C’était pareil quand on a lancé Veja en 2005, on était les pionniers dans la fabrication d’une basket qui respecte l’environnement et les droits des travailleurs. Tout le monde s’en foutait par rapport à Nike, Adidas, Puma,… Mais, nous, en tant que consommateur, on aurait aimé avoir ce choix. Donc, on a toujours fait ce qu’on aurait aimé trouver en tant que consommateurs de baskets. Ce projet de réparation et de recyclage va dans le même sens, il résulte de la même envie, parce qu’on aurait adoré qu’une marque le fasse. Cela vient plus du cœur et d’une envie de faire des choses différentes. Quand on a lancé cette cordonnerie à Bordeaux, on ne savait pas du tout si elle allait fonctionner. On a été très surpris par son succès et par l’envie des clients de réparer leurs baskets. Il y a des gens qui adulent leur paire, qui est parfois devenue introuvable, et qui ne désirent pas s’en séparer parce qu’elle est abîmée.

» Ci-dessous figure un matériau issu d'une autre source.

Lemma returned_outcomes {A} (f : A -> Path * string * string) l :
  Forall returned (map (fun a => Return (f a)) l).
Proof.
  induction l as [| a l IH]; constructor; [eexists; reflexivity | exact IH].
Qed.

(** The result loop writes log lines only, whether it ends or raises. *)
Lemma collect_quiet futures w :
  fs (snd (collect futures w)) = fs w
  /\ exists l,
       trace (snd (collect futures w)) = (trace w ++ l)%list
       /\ forallb is_log l = true.
Proof.
  unfold collect.
  pose proof (for_each_tally futures (mkCounts 0 0 0) w) as H.
  destruct (for_each futures tally _ w) as [[c | e] w'].
  - destruct H as (_ & _ & _ & Hfs & _ & Hl). auto.
  - destruct H as (_ & Hfs & _ & Hl). auto.
Qed.

(** A run over a fresh cache leaves the filesystem as it is and calls no
    renderer. *)
Lemma main_fresh_quiet args w :
  FS.is_dir (fs w) (directory args) = true ->
  dry_run args = false ->
  force args = false ->
  (forall p, In p (find_media_files (fs w) (directory args) None) ->
     fresh (fs w) p (entry_path p "normal")
     /\ fresh (fs w) p (entry_path p "large")) ->
  fs (snd (main args w)) = fs w
  /\ exists l,
       trace (snd (main args w)) = (trace w ++ l)%list
       /\ existsb is_render l = false.
Proof.
  intros Hd Hdry Hforce Hfresh.
  rewrite (main_run _ _ Hd Hdry). cbv zeta.
  destruct (workers args <=? 0) eqn:Hle.
  { cbn [snd fs trace scanned]. split; [reflexivity |].
    eexists. split; reflexivity. }
  rewrite Hforce.
  destruct (submit_all_fresh_quiet
              (find_media_files (fs w) (directory args) None) (scanned args w))
    as (futures & evs & Hs & Hr).
  { intros p Hp.
    split; [apply (find_media_files_media (fs w) (directory args) None); exact Hp |].
    exact (Hfresh p Hp). }
  rewrite Hs.
  match goal with
  | |- context [collect futures ?w1] =>
      destruct (collect_quiet futures w1) as (Hfs & logs & Ht & Hlogs);
      destruct (collect futures w1) as [[c | e] w2]
  end; cbn [fst snd fs trace scanned] in *.
  - split; [exact Hfs |]. eexists. rewrite Ht, <- !app_assoc.
    split; [reflexivity |].
    rewrite existsb_app, existsb_app, existsb_app, Hr, (no_render_in_logs _ Hlogs).
    reflexivity.
  - split; [exact Hfs |]. eexists. rewrite Ht, <- !app_assoc.
    split; [reflexivity |].
    rewrite existsb_app, existsb_app, Hr, (no_render_in_logs _ Hlogs).
    reflexivity.
Qed.
(** * speak-perf-mcp, step1: the session-scoped test-lifecycle orchestrator

    A shallow embedding of the Go tool handlers under [step1/mcp/tools]
    together with the properties their design document states about them.

    Conventions.
    - A Go [string] is a byte string: Rocq's [string].
    - A Go [error] value is represented by its message ([err.Error()]).
    - [int64]/[int] identifiers are [Z]; SQLite [REAL] columns and Go
      [float64] are IEEE-754 binary64 values ([spec_float], prec 53,
      emax 1024).
    - Functions of Go's standard library and of third-party packages are
      either written out (byte-level string functions, [fmt] verbs) or taken
      as parameters (Unicode lower-casing, YAML decoding, SQL's AVG).
    - Calls to the structured logger are a side channel and are left out. *)

From Stdlib Require Import String Ascii List ZArith Lia Bool Arith.
From Stdlib Require Import DecimalString SpecFloat.
From Stdlib Require DecimalZ DecimalPos.
Import ListNotations.
Open Scope list_scope.
Open Scope string_scope.

Set Implicit Arguments.

(* ===================================================================== *)
(** * Go's [strings] and [fmt] on byte strings                           *)
(* ===================================================================== *)

Module GoStrings.

(** [strings.HasPrefix(s, prefix)] *)
Fixpoint HasPrefix (s prefix : string) : bool :=
  match prefix with
  | EmptyString => true
  | String p prefix' =>
      match s with
      | EmptyString => false
      | String c s' => Ascii.eqb c p && HasPrefix s' prefix'
      end
  end.

(** [strings.Contains(s, substr)] *)
Fixpoint Contains (s substr : string) : bool :=
  HasPrefix s substr ||
  match s with
  | EmptyString => false
  | String _ s' => Contains s' substr
  end.

(** [strings.Split(s, sep)] for a one-byte separator, the only way the
    handlers call it ([","] and [":"]).  The result is never empty:
    [Split "" sep = [""]]. *)
Fixpoint Split (s : string) (sep : ascii) : list string :=
  match s with
  | EmptyString => [EmptyString]
  | String c s' =>
      if Ascii.eqb c sep then EmptyString :: Split s' sep
      else match Split s' sep with
           | [] => [String c EmptyString]
           | hd :: tl => String c hd :: tl
           end
  end.

(** [strings.Join(elems, sep)] *)
Fixpoint Join (elems : list string) (sep : string) : string :=
  match elems with
  | [] => ""
  | [e] => e
  | e :: rest => e ++ sep ++ Join rest sep
  end.

(** The white space of [unicode.IsSpace], as UTF-8 encodes it.  One byte:
    tab, line feed, vertical tab, form feed, carriage return and space.
    Two bytes: U+0085 and U+00A0.  Three bytes: U+1680, U+2000 to U+200A,
    U+2028, U+2029, U+202F, U+205F and U+3000. *)
Definition is_space (c : ascii) : bool :=
  let n := nat_of_ascii c in
  Nat.eqb n 32 || Nat.eqb n 9 || Nat.eqb n 10 || Nat.eqb n 11 ||
  Nat.eqb n 12 || Nat.eqb n 13.

Definition is_space2 (c1 c2 : ascii) : bool :=
  let n1 := nat_of_ascii c1 in
  let n2 := nat_of_ascii c2 in
  Nat.eqb n1 194 && (Nat.eqb n2 133 || Nat.eqb n2 160).

Definition is_space3 (c1 c2 c3 : ascii) : bool :=
  let n1 := nat_of_ascii c1 in
  let n2 := nat_of_ascii c2 in
  let n3 := nat_of_ascii c3 in
  Nat.eqb n1 225 && Nat.eqb n2 154 && Nat.eqb n3 128 ||
  Nat.eqb n1 226 && Nat.eqb n2 128 &&
    (Nat.leb 128 n3 && Nat.leb n3 138 || Nat.eqb n3 168 || Nat.eqb n3 169 ||
     Nat.eqb n3 175) ||
  Nat.eqb n1 226 && Nat.eqb n2 129 && Nat.eqb n3 159 ||
  Nat.eqb n1 227 && Nat.eqb n2 128 && Nat.eqb n3 128.

(** The white-space runes at the front of [s] removed; any other byte,
    also one that starts no rune, stops the trimming.  With [backwards],
    [s] is a string read from its last byte, and so is each rune. *)
Fixpoint trim_front (backwards : bool) (s : string) : string :=
  match s with
  | String c1 s1 =>
      if is_space c1 then trim_front backwards s1
      else
        match s1 with
        | String c2 s2 =>
            if (if backwards then is_space2 c2 c1 else is_space2 c1 c2)
            then trim_front backwards s2
            else
              match s2 with
              | String c3 s3 =>
                  if (if backwards then is_space3 c3 c2 c1
                      else is_space3 c1 c2 c3)
                  then trim_front backwards s3
                  else s
              | EmptyString => s
              end
        | EmptyString => s
        end
  | EmptyString => EmptyString
  end.

Fixpoint rev_string (s acc : string) : string :=
  match s with
  | EmptyString => acc
  | String c s' => rev_string s' (String c acc)
  end.

(** [strings.TrimSpace(s)]: leading and trailing Unicode white space
    removed *)
Definition TrimSpace (s : string) : string :=
  rev_string (trim_front true (rev_string (trim_front false s) "")) "".

(** The ASCII path of [strings.ToLower]: bytes ['A'..'Z'] are mapped to
    ['a'..'z'], every other byte is kept. *)
Definition lower_byte (c : ascii) : ascii :=
  let n := nat_of_ascii c in
  if Nat.leb 65 n && Nat.leb n 90 then ascii_of_nat (n + 32) else c.

Fixpoint ToLowerASCII (s : string) : string :=
  match s with
  | EmptyString => EmptyString
  | String c s' => String (lower_byte c) (ToLowerASCII s')
  end.

(** The verb [%d] of [fmt] on an integer *)
Definition itoa (z : Z) : string := NilZero.string_of_int (Z.to_int z).

(** A slice expression [s[:n]]: the first [n] bytes, or a run-time panic
    (here [None]) when [n] exceeds [len(s)]. *)
Definition slice_to (s : string) (n : nat) : option string :=
  if Nat.leb n (String.length s) then Some (substring 0 n s) else None.

End GoStrings.
Import GoStrings.

(* ===================================================================== *)
(** * [crypto/md5] and [encoding/hex]                                    *)
(* ===================================================================== *)

Module MD5.
Local Open Scope Z_scope.

Definition w32 (x : Z) : Z := x mod 4294967296.

Definition rotl (x : Z) (c : Z) : Z :=
  w32 (Z.lor (Z.shiftl x c) (Z.shiftr x (32 - c))).

Definition not32 (x : Z) : Z := 4294967295 - x.

Definition shifts : list Z :=
  [7; 12; 17; 22; 7; 12; 17; 22; 7; 12; 17; 22; 7; 12; 17; 22;
   5; 9; 14; 20; 5; 9; 14; 20; 5; 9; 14; 20; 5; 9; 14; 20;
   4; 11; 16; 23; 4; 11; 16; 23; 4; 11; 16; 23; 4; 11; 16; 23;
   6; 10; 15; 21; 6; 10; 15; 21; 6; 10; 15; 21; 6; 10; 15; 21].

(** [floor (2^32 * |sin (i + 1)|)] for [i = 0 .. 63] *)
Definition sines : list Z :=
  [3614090360; 3905402710; 606105819; 3250441966;
   4118548399; 1200080426; 2821735955; 4249261313;
   1770035416; 2336552879; 4294925233; 2304563134;
   1804603682; 4254626195; 2792965006; 1236535329;
   4129170786; 3225465664; 643717713; 3921069994;
   3593408605; 38016083; 3634488961; 3889429448;
   568446438; 3275163606; 4107603335; 1163531501;
   2850285829; 4243563512; 1735328473; 2368359562;
   4294588738; 2272392833; 1839030562; 4259657740;
   2763975236; 1272893353; 4139469664; 3200236656;
   681279174; 3936430074; 3572445317; 76029189;
   3654602809; 3873151461; 530742520; 3299628645;
   4096336452; 1126891415; 2878612391; 4237533241;
   1700485571; 2399980690; 4293915773; 2240044497;
   1873313359; 4264355552; 2734768916; 1309151649;
   4149444226; 3174756917; 718787259; 3951481745].

Definition bytes_of (s : string) : list Z :=
  map (fun c => Z.of_nat (nat_of_ascii c)) (list_ascii_of_string s).

(** Little-endian bytes of a word *)
Fixpoint le_bytes (n : nat) (x : Z) : list Z :=
  match n with
  | O => []
  | S n' => (x mod 256) :: le_bytes n' (x / 256)
  end.

Definition pad (msg : list Z) : list Z :=
  let len := Z.of_nat (List.length msg) in
  let zeros := Z.to_nat ((55 - len) mod 64) in
  (msg ++ [128] ++ repeat 0 zeros ++ le_bytes 8 (8 * len))%list.

Fixpoint words (n : nat) (bs : list Z) : list Z :=
  match n with
  | O => []
  | S n' =>
      match bs with
      | b0 :: b1 :: b2 :: b3 :: rest =>
          (b0 + 256 * b1 + 65536 * b2 + 16777216 * b3) :: words n' rest
      | _ => []
      end
  end.

Definition step (M : list Z) (st : Z * Z * Z * Z) (i : nat) : Z * Z * Z * Z :=
  let '(A, B, C, D) := st in
  let iz := Z.of_nat i in
  let '(F, g) :=
    if Nat.ltb i 16 then
      (Z.lor (Z.land B C) (Z.land (not32 B) D), iz)
    else if Nat.ltb i 32 then
      (Z.lor (Z.land D B) (Z.land (not32 D) C), (5 * iz + 1) mod 16)
    else if Nat.ltb i 48 then
      (Z.lxor (Z.lxor B C) D, (3 * iz + 5) mod 16)
    else
      (Z.lxor C (Z.lor B (not32 D)), (7 * iz) mod 16) in
  let F := w32 (F + A + nth i sines 0 + nth (Z.to_nat g) M 0) in
  (D, w32 (B + rotl F (nth i shifts 0)), B, C).

Definition block (st : Z * Z * Z * Z) (M : list Z) : Z * Z * Z * Z :=
  let '(a0, b0, c0, d0) := st in
  let '(A, B, C, D) := fold_left (step M) (seq 0 64) st in
  (w32 (a0 + A), w32 (b0 + B), w32 (c0 + C), w32 (d0 + D)).

Fixpoint blocks (n : nat) (bs : list Z) (st : Z * Z * Z * Z) : Z * Z * Z * Z :=
  match n with
  | O => st
  | S n' => blocks n' (skipn 64 bs) (block st (words 16 bs))
  end.

(** [md5.Sum] *)
Definition Sum (s : string) : list Z :=
  let bs := pad (bytes_of s) in
  let '(a, b, c, d) :=
    blocks (List.length bs / 64) bs
           (1732584193, 4023233417, 2562383102, 271733878) in
  (le_bytes 4 a ++ le_bytes 4 b ++ le_bytes 4 c ++ le_bytes 4 d)%list.

Definition hex_digit (x : Z) : ascii :=
  if x <? 10 then ascii_of_nat (Z.to_nat (48 + x))
  else ascii_of_nat (Z.to_nat (87 + x)).

(** [hex.EncodeToString] *)
Fixpoint EncodeToString (bs : list Z) : string :=
  match bs with
  | [] => ""
  | b :: rest =>
      String (hex_digit (b / 16)) (String (hex_digit (b mod 16)) (EncodeToString rest))
  end.

End MD5.

(* ===================================================================== *)
(** * Test generator ([shared.go], [generate_api_tests.go],
      [create_ui_test.go])                                               *)
(* ===================================================================== *)

Module Generator.

(** [GetExecutorType] *)
Definition GetExecutorType (testType : string) : string :=
  if String.eqb testType "stress" then "ramping-vus"
  else if String.eqb testType "spike" then "ramping-arrival-rate"
  else "constant-vus".

(** [GetScenarioConfig] *)
Definition GetScenarioConfig (testType : string) : string :=
  if String.eqb testType "stress" then
"stages: [
        { duration: '2m', target: 100 },
        { duration: '5m', target: 100 },
        { duration: '2m', target: 0 },
      ],"
  else if String.eqb testType "spike" then
"startRate: 10,
      timeUnit: '1s',
      stages: [
        { duration: '30s', target: 10 },
        { duration: '10s', target: 100 },
        { duration: '30s', target: 10 },
      ],"
  else
"vus: 10,
      duration: '30s',".

(** [GenerateAPITestsTool.generateK6APITest]: the five [%s] verbs of the
    format string are filled, in order, with [testType], the executor, the
    scenario configuration, [specId] and [endpoints]. *)
Definition generateK6APITest (specId endpoints testType : string) : string :=
"import http from 'k6/http';
import { check } from 'k6';

export const options = {
  scenarios: {
    " ++ testType ++ "_test: {
      executor: '" ++ GetExecutorType testType ++ "',
      " ++ GetScenarioConfig testType ++ "
    },
  },
};

export default function () {
  // Generated from spec " ++ specId ++ "
  // Testing endpoints: " ++ endpoints ++ "
  const res = http.get('http://localhost:8080/api/endpoint');
  check(res, {
    'status is 200': (r) => r.status === 200,
  });
}".

(** The preview [script[:200]] that [GenerateAPITestsTool.Handle] embeds in
    its answer. *)
Definition script_preview (script : string) : option string :=
  slice_to script 200.

Definition click_action : string := "await page.locator('button').click();".
Definition type_action : string := "await page.locator('input').type('test data');".
Definition wait_action : string := "await page.waitForTimeout(1000);".

Section UI.

(** Go's [strings.ToLower] (Unicode aware); [ToLowerASCII] is what it
    computes on ASCII text. *)
Variable ToLower : string -> string.

(** [ParseUIInstructions] *)
Definition ParseUIInstructions (instructions : string) : list string :=
  let actions := [] in
  let instructions := ToLower instructions in
  let actions :=
    if Contains instructions "click" then
      if Contains instructions "button" then (actions ++ [click_action])%list
      else actions
    else actions in
  let actions :=
    if Contains instructions "type" || Contains instructions "enter"
    then (actions ++ [type_action])%list else actions in
  let actions :=
    if Contains instructions "wait" then (actions ++ [wait_action])%list
    else actions in
  actions.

“On a toujours fait ce qu’on aurait aimé trouver en tant que consom­mateurs de baskets.”

Veja lutte-t-elle contre la déforestation ?

Le cuir des baskets Veja est tanné selon un procédé écologique aux extraits d’Acacia. Le coton est 100% biologique et provient de Tauà, une ville du Brésil. Les producteurs de coton locaux travaillent de manière agroécologique, sans utilisation de produits chimiques ni de pesticides, et reçoivent un salaire équitable de la part de Veja. Cela vaut également pour les coupeurs de caoutchouc de la région amazonienne qui fournissent 40 % du caoutchouc sauvage nécessaire à la fabrication d’une semelle Veja. En utilisant ce caoutchouc, la valeur économique de la forêt tropicale humide augmente et Veja contribue à la lutte contre la déforestation. L’emballage est aussi fabriqué à partir de carton recyclé.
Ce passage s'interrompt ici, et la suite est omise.